(WHAT TO WORK ON):
For this exercise, reproduce the entries below exactly, but only from the line containing "Definition writeDoc (env" through the line containing "every moment, a", both included.

Dataset items
- - - - - - -

(** * Files of an existing directory ([os.ReadFile], and a file replaced by renaming)

    Facts about [FileSys] on the direct children of a directory that exists: what a path of one
    resolves to, what reading, creating, renaming and removing one does.  The stores that save by
    writing a temporary file and renaming it into place share them. *)

(** [os.ReadFile], with the one error its callers tell apart. *)
Inductive readResult := RdData (d : list Z) | RdNotExist | RdError.
Definition ReadFile (fs : fsys) (path : string) : readResult :=
  match resolve fs path true with
  | WFound _ (NFile d) => RdData d
  | WMissing _ | WNotExist => RdNotExist
  | _ => RdError
  end.

(** [os.WriteFile]: created when missing, truncated when a file. *)
Definition WriteFile (fs : fsys) (path : string) (data : list Z) : option fsys :=
  match resolve fs path true with
  | WFound p (NFile _) | WMissing p => Some (WriteOpen fs p data)
  | _ => None
  end.

(** What fails in a save, and how much of a failing write reaches the file. *)
Record saveEnv := SaveEnv { se_fault : string -> bool; se_short : nat }.
Definition no_fault : saveEnv := SaveEnv (fun _ => false) 0.

(** The way the configuration files are saved: the directory, the encoder's bytes (if it gives
    any), and [os.WriteFile], which truncates before it writes. *)
Definition writeDoc (env : saveEnv) (fs : fsys) (path : string) (data : option (list Z)) : bool * fsys :=
  let '(ok, fs1) := MkdirAll fs (Dir path) in
  if se_fault env "mkdirall" || negb ok then (false, fs1)
  else match data with
  | None => (false, fs1)
  | Some data =>
      if se_fault env "open" then (false, fs1)
      else match WriteFile fs1 path (if se_fault env "write" then take (se_short env) data else data) with
           | None => (false, fs1)
           | Some fs2 => (negb (se_fault env "write"), fs2)
           end
  end.
(* ===== verification/PortalFileProofs.v ===== *)
(** * The file store: atomic saves, recovery, and the promises of the interface

    [PortalFile] on a disk whose directory exists: a save leaves the old document or the new one at
    every moment, a failing operation leaves the store as it was, and what a restart reads is what
    the running store holds.  The laws of [PortalProtocol.PortalStoreLaws] are discharged here. *)

From S2P Require Import Prelude Http Sha256 PortalProtocol FilePath FileSys PortalFile.
From Stdlib Require Import ZArith Lia Ascii String.
From stdpp Require Import base countable sorting gmap strings list fin_maps.

(** Where a store's file stands: a directory, a name in it, and the drawn temporary name. *)
Record placed (ds : ppath) (f : string) (env : fileEnv) : Prop := Placed {
  pl_file : good_elems (ds ++ [f]);
  pl_tmp : good_elems (ds ++ [".portal-" +:+ fe_tmp env +:+ ".tmp"]);
  pl_ne : ".portal-" +:+ fe_tmp env +:+ ".tmp" <> f
}.

(** Everything but the two names in the directory is as before. *)
Definition only_these (ds : ppath) (f t : string) (fs fs' : fsys) : Prop :=
  forall k, ~ ds ++ [f] `prefix_of` k -> ~ ds ++ [t] `prefix_of` k -> fs' !! k = fs !! k.

Section saving.
  Context {RO : RangeOrder} {YC : ShapeCodec}.
  Context (ds : ppath) (f : string) (env : fileEnv) (Hpl : placed ds f env).
  Implicit Types (s : Store) (fs g : fsys).
(** [None]: refused, or without a scheme, which no caller accepts. *)
Definition Parse (raw : string) : option URL :=
  let '(main, frag) := match cut raw "#" with Some p => p | None => (raw, "") end in
  if existsb control (bytes main) then None
  else
    '(scheme, rest) ← scheme_end true (bytes main);
    let scheme := to_lower (of_bytes scheme) in
    let rest := of_bytes rest in
    let '(rest, query, force) :=
      match cut rest "?" with
      | None => (rest, "", false)
      | Some (p, q) => (p, q, q =s "")
      end in
    fragment ← PathUnescape frag;
    if negb (has_prefix rest "/") then Some (MkURL scheme None "" rest query force fragment)
    else if negb (has_prefix rest "//") then
      path ← PathUnescape rest; Some (MkURL scheme None "" path query force fragment)
    else
      let after := bytes (trim_prefix rest "//") in
      let '(auth, path) := match cut_bytes ["/"%char] after with
                           | Some (a, p) => (a, "/"%char :: p) | None => (after, []) end in
      '(user, host) ← parseAuthority auth;
      path ← PathUnescape (of_bytes path);
      Some (MkURL scheme user host path query force fragment).

(** [URL.String] of a URL with a host and without a path. *)
Definition base_string (u : URL) : string :=
  u_Scheme u +:+ "://" +:+
  match u_User u with
  | None => ""
  | Some (name, pass) =>
      escape_with keep_user name +:+
      match pass with Some p => ":" +:+ escape_with keep_user p | None => "" end +:+ "@"
  end +:+
  escape_with keep_host (u_Host u) +:+
  (if u_ForceQuery u || (u_RawQuery u <>s "") then "?" +:+ u_RawQuery u else "") +:+
  (if u_Fragment u <>s "" then "#" +:+ u_Fragment u else "").

(** A text without control bytes is its scheme, an authority and a path. *)
Example parse_examples :
  Parse "HTTPS://Portal.Example:8443/a/b?x=1#f" =
    Some (MkURL "https" None "Portal.Example:8443" "/a/b" "x=1" false "f") /\
  Parse "https://al:p%40w@h" = Some (MkURL "https" (Some ("al", Some "p@w")) "h" "" "" false "") /\
  Parse "http://[::1]:80/" = Some (MkURL "http" None "[::1]:80" "/" "" false "") /\
  Parse "http://h:x" = None /\ Parse "http://a b/" = None /\ Parse "1http://a" = None /\
  Parse "http://%41/" = None /\ Parse "mailto:a" = Some (MkURL "mailto" None "" "a" "" false "").
Proof. by vm_compute. Qed.
Lemma add_public h sent :
  let respond r := match r with
                   | (inl e, st') => done_with st' sent (writeStoreError e)
                   | (inr (created, tok), st') =>
                       respond_hubs st' sent LocalUser (fun hubs => RAdded hubs tok (negb created))
                   end in
  o_resp (respond (file_AddHub env (s', fs) LocalUser h)) =
  o_resp (respond (file_AddHub env (s, fs) LocalUser h)).
Proof.
  intros respond. unfold file_AddHub. destruct (_ || _) eqn:Hin; [done|].
  destruct (GenerateSyncToken _) as [tok|]; [|done]. prop_bool.
  pose proof (public_lookup s s' (h_Name h) Hpub) as Hl.
  assert (bool_decide (is_Some (s_hubs s' !! h_Name h)) = bool_decide (is_Some (s_hubs s !! h_Name h)))
    as ->.
  { destruct (s_hubs s !! h_Name h), (s_hubs s' !! h_Name h); done. }
  set (x := StoredHub _ _ _ _ _ _ _).
  set (s1 := with_hubs s (<[h_Name h := x]> (s_hubs s))).
  set (s1' := with_hubs s' (<[h_Name h := x]> (s_hubs s'))).
  assert (well_named s1) as Hw1 by (by apply (well_named_insert s x)).
  assert (same_public s1 s1') as Hpub1.
  { apply same_public_hubs; [done|]. apply visible_insert; [apply Hpub|done]. }
  match goal with |- context [commit env s1' fs ?b1] => match goal with |- context [commit env s1 fs ?b2] =>
    destruct (commit_public s1 s1' fs b2 b1 Hm (fi_placed _ _ _ _ Hfit) Hd (fi_tmp _ _ _ _ Hfit) Hp
      (sp_path _ _ Hpub1)) as [(fs1 & fs2 & -> & ->)|(st1 & st2 & -> & ->)] end end; [|done].
  unfold respond. destruct Hpub1 as [_ _ _ Hh]. unfold respond_hubs. cbn.
  by rewrite (listing_eq s1 s1' Hw1 Hh).
Qed.

End two_stores.

(** No secret leaves through the directory: two stores that differ only in viewer tokens, admin
    tokens and sync-token hashes answer every request of the discovery and directory endpoints,
    reads and mutations, successes and failures, with the same response. *)
Theorem directory_hides_secrets s s' fs r :
  (forall shape, Marshal shape <> None) -> fits ds f env fs -> disk_ok ds f fs ->
  s_path s = abs (ds ++ [f]) -> well_named s -> same_public s s' ->
  directory_target (mux r) = true ->
  o_resp (serve net env ((s', fs) : fstate) r) = o_resp (serve net env ((s, fs) : fstate) r).
Proof.
  intros Hm Hfit Hd Hp Hw Hpub Ht. unfold serve. pose proof (authenticate_public s s' fs Hpub r) as Ha.
  destruct (mux r); try done.
  - unfold handleWellKnown. cbn. by rewrite (sp_id _ _ Hpub).
  - unfold handleHubsList. rewrite Ha. destruct (authenticate ((s, fs) : fstate) r) as [p|[]]; [done|].
    by apply respond_public.
  - unfold handleHubsAdd. rewrite Ha. destruct (authenticate ((s, fs) : fstate) r) as [p|[]]; [done|].
    destruct (decodeAdd _) as [b|]; [|done]. destruct (_ || _); [done|].
    destruct (if ar_HubID b =s "" then _ else _) as [sent id]. destruct (id =s ""); [done|].
    by apply (add_public s s' fs).
  - unfold handleHubsUpdate. rewrite Ha. destruct (authenticate ((s, fs) : fstate) r) as [p|[]]; [done|].
    destruct (decodeUpdate _) as [[n u]|]; [|done]. destruct (n =s ""); [done|].
    by apply (update_public s s' fs).
  - unfold handleHubsDelete. rewrite Ha. destruct (authenticate ((s, fs) : fstate) r) as [p|[]]; [done|].
    cbv zeta. destruct (bool_decide _); [done|]. by apply (delete_public s s' fs).
Qed.

End secrets.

- - - - - - -

(WRITTEN ANSWER):
Definition writeDoc (env : saveEnv) (fs : fsys) (path : string) (data : option (list Z)) : bool * fsys :=
  let '(ok, fs1) := MkdirAll fs (Dir path) in
  if se_fault env "mkdirall" || negb ok then (false, fs1)
  else match data with
  | None => (false, fs1)
  | Some data =>
      if se_fault env "open" then (false, fs1)
      else match WriteFile fs1 path (if se_fault env "write" then take (se_short env) data else data) with
           | None => (false, fs1)
           | Some fs2 => (negb (se_fault env "write"), fs2)
           end
  end.
(* ===== verification/PortalFileProofs.v ===== *)
(** * The file store: atomic saves, recovery, and the promises of the interface

    [PortalFile] on a disk whose directory exists: a save leaves the old document or the new one at
    every moment, a failing operation leaves the store as it was, and what a restart reads is what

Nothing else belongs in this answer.